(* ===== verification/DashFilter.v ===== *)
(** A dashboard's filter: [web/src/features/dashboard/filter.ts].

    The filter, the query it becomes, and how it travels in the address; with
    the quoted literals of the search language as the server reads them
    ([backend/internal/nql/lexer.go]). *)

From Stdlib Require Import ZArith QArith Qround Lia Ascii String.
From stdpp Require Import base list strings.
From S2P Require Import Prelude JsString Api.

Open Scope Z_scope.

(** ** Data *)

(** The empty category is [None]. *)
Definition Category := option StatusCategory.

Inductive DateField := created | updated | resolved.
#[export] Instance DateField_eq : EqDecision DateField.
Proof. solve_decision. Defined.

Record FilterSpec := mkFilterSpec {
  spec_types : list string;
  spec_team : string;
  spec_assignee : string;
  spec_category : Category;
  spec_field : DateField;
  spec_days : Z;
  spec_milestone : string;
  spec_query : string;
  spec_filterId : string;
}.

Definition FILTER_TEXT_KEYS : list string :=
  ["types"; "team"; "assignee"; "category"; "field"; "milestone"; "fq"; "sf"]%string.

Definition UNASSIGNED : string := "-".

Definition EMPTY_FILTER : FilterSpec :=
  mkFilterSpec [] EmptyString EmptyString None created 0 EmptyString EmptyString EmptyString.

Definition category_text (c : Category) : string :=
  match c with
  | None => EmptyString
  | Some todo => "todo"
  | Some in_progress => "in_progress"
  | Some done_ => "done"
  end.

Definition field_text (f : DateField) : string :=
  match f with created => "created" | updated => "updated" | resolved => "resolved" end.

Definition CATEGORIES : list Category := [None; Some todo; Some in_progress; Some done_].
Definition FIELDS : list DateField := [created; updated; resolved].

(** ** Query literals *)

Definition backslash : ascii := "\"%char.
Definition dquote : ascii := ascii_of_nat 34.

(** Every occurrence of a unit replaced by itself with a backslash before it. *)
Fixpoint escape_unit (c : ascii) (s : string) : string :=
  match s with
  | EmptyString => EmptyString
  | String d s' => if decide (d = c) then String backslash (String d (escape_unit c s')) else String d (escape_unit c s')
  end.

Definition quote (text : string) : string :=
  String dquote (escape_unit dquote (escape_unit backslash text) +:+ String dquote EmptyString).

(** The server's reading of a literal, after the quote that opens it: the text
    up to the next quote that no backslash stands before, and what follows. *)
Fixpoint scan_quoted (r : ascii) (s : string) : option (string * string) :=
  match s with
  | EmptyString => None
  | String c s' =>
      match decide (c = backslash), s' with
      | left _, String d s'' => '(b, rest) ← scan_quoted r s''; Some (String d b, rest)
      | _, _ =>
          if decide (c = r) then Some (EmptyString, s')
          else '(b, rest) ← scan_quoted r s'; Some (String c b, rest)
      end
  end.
...
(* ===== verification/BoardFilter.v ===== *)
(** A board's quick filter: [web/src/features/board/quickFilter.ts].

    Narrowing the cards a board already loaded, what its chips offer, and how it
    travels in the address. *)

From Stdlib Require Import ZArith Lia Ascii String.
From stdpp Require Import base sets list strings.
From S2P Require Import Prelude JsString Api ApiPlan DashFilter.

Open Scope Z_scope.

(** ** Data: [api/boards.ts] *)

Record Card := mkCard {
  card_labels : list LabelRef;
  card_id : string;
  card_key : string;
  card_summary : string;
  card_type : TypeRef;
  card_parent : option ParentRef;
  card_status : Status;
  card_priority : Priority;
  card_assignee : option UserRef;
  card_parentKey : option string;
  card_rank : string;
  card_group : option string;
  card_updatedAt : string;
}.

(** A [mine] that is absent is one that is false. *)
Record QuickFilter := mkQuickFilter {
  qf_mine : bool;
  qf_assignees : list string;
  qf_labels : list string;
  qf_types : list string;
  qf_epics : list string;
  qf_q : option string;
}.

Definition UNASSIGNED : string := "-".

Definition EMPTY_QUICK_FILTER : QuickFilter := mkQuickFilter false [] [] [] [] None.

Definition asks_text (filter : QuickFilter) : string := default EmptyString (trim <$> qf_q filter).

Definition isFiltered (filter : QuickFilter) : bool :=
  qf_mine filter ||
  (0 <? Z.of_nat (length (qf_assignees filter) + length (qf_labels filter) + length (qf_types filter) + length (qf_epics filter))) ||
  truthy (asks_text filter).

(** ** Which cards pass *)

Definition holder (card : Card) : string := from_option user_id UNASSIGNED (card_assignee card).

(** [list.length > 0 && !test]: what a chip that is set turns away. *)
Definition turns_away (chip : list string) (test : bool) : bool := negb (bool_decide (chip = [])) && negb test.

## INSTRUCTIONS TO FOLLOW
All that is wanted is a faithful reproduction of the line above with "(** ** Which cards pass *)", the line with "(** [list.length >", and every line in between.

## REPLY
(** ** Which cards pass *)

Definition holder (card : Card) : string := from_option user_id UNASSIGNED (card_assignee card).

(** [list.length > 0 && !test]: what a chip that is set turns away. *)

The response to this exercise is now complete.